::: Records for this exercise
(** ** More on the configuration *)

(** The pieces of a split are made of characters of the string, none of
    them the separator. *)
Lemma split_pieces (sep : N) (s : pystr) :
  ∀ p c, p ∈ split sep s → c ∈ p → c ∈ s ∧ c ≠ sep.
Proof.
  induction s as [|c0 s IH]; intros p c; simpl.
  - intros ->%list_elem_of_singleton Hc. by apply elem_of_nil in Hc.
  - destruct (N.eqb_spec c0 sep) as [-> | Hc0].
    + intros [-> | Hp]%elem_of_cons Hc; [by apply elem_of_nil in Hc|].
      destruct (IH p c Hp Hc). split; [by apply list_elem_of_further | done].
    + destruct (split sep s) as [|p0 ps] eqn:Hsplit.
      * intros ->%list_elem_of_singleton ->%list_elem_of_singleton.
        split; [apply list_elem_of_here | done].
      * intros [-> | Hp]%elem_of_cons Hc.
        -- apply elem_of_cons in Hc as [-> | Hc];
             [split; [apply list_elem_of_here | done]|].
           destruct (IH p0 c (list_elem_of_here _ _) Hc).
           split; [by apply list_elem_of_further | done].
        -- destruct (IH p c (list_elem_of_further _ _ _ Hp) Hc).
           split; [by apply list_elem_of_further | done].
Qed.

(** A split has one more piece than the string has separators. *)
Lemma split_length (sep : N) (s : pystr) :
  length (split sep s) = S (length (filter (λ c, c = sep) s)).
Proof.
  induction s as [|c0 s IH]; [done|]. simpl.
  destruct (N.eqb_spec c0 sep) as [-> | Hc0].
  - rewrite filter_cons_True by done. simpl. by rewrite IH.
  - rewrite filter_cons_False by done.
    destruct (split sep s) as [|p0 ps]; [simpl in IH; lia | done].
Qed.

Lemma strip_subseteq (s : pystr) (c : N) : c ∈ strip s → c ∈ s.
Proof.
  intros Hc. unfold strip in Hc.
  destruct (lstrip_decompose s) as (before & Hs & _).
  destruct (rstrip_decompose (lstrip s)) as (after & Hl & _).
  rewrite Hs, Hl, !elem_of_app. auto.
Qed.

Lemma lstrip_all_space (s : pystr) :
  Forall (λ c, isspace c = true) s → lstrip s = [].
Proof. induction 1 as [|c s Hc _ IH]; [done|]. simpl. by rewrite Hc. Qed.

Lemma strip_all_space (s : pystr) :
  Forall (λ c, isspace c = true) s → strip s = [].
Proof. intros Hs. unfold strip. by rewrite (lstrip_all_space s Hs). Qed.

Lemma filter_none {A} (P : A → Prop) `{∀ x, Decision (P x)} (l : list A) :
  (∀ x, x ∈ l → ¬ P x) → filter P l = [].
Proof.
  induction l as [|x l IH]; intros Hnone; [done|].
  rewrite filter_cons_False by (apply Hnone, list_elem_of_here).
  apply IH. intros y Hy. by apply Hnone, list_elem_of_further.
Qed.

(** X16.  An entry of the allow-list is made of characters of the
    configured value and holds no comma, so a content type with a comma in
    it cannot be configured; and there are at most as many entries as the
    value has commas, plus one. *)
Theorem content_types_entries_comma_free (environ : gmap pystr pystr) :
  let value := getenv environ (str "CONTENT_TYPES") (str "article,news,blog,report") in
  (∀ ct c, ct ∈ CONTENT_TYPES environ → c ∈ ct → c ∈ value ∧ c ≠ comma)
  ∧ length (CONTENT_TYPES environ) ≤ S (length (filter (λ c, c = comma) value)).
Proof.
  cbv zeta. split.
  - intros ct c. rewrite CONTENT_TYPES_unfold. unfold allow_list_spec.
    rewrite list_elem_of_filter, list_elem_of_fmap.
    intros (_ & piece & -> & Hpiece) Hc%strip_subseteq.
    by apply (split_pieces comma _ piece).
  - rewrite CONTENT_TYPES_unfold. unfold allow_list_spec.
    etrans; [apply length_filter|]. by rewrite length_fmap, split_length.
Qed.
::::::
[Work item] Only the lines from the beginning of the data above through the line containing "- destruct (N.eqb_spec" should be repeated, exactly as they appear.

[Answer]
(** ** More on the configuration *)

(** The pieces of a split are made of characters of the string, none of
    them the separator. *)
Lemma split_pieces (sep : N) (s : pystr) :
  ∀ p c, p ∈ split sep s → c ∈ p → c ∈ s ∧ c ≠ sep.
Proof.
  induction s as [|c0 s IH]; intros p c; simpl.
  - intros ->%list_elem_of_singleton Hc. by apply elem_of_nil in Hc.
  - destruct (N.eqb_spec c0 sep) as [-> | Hc0].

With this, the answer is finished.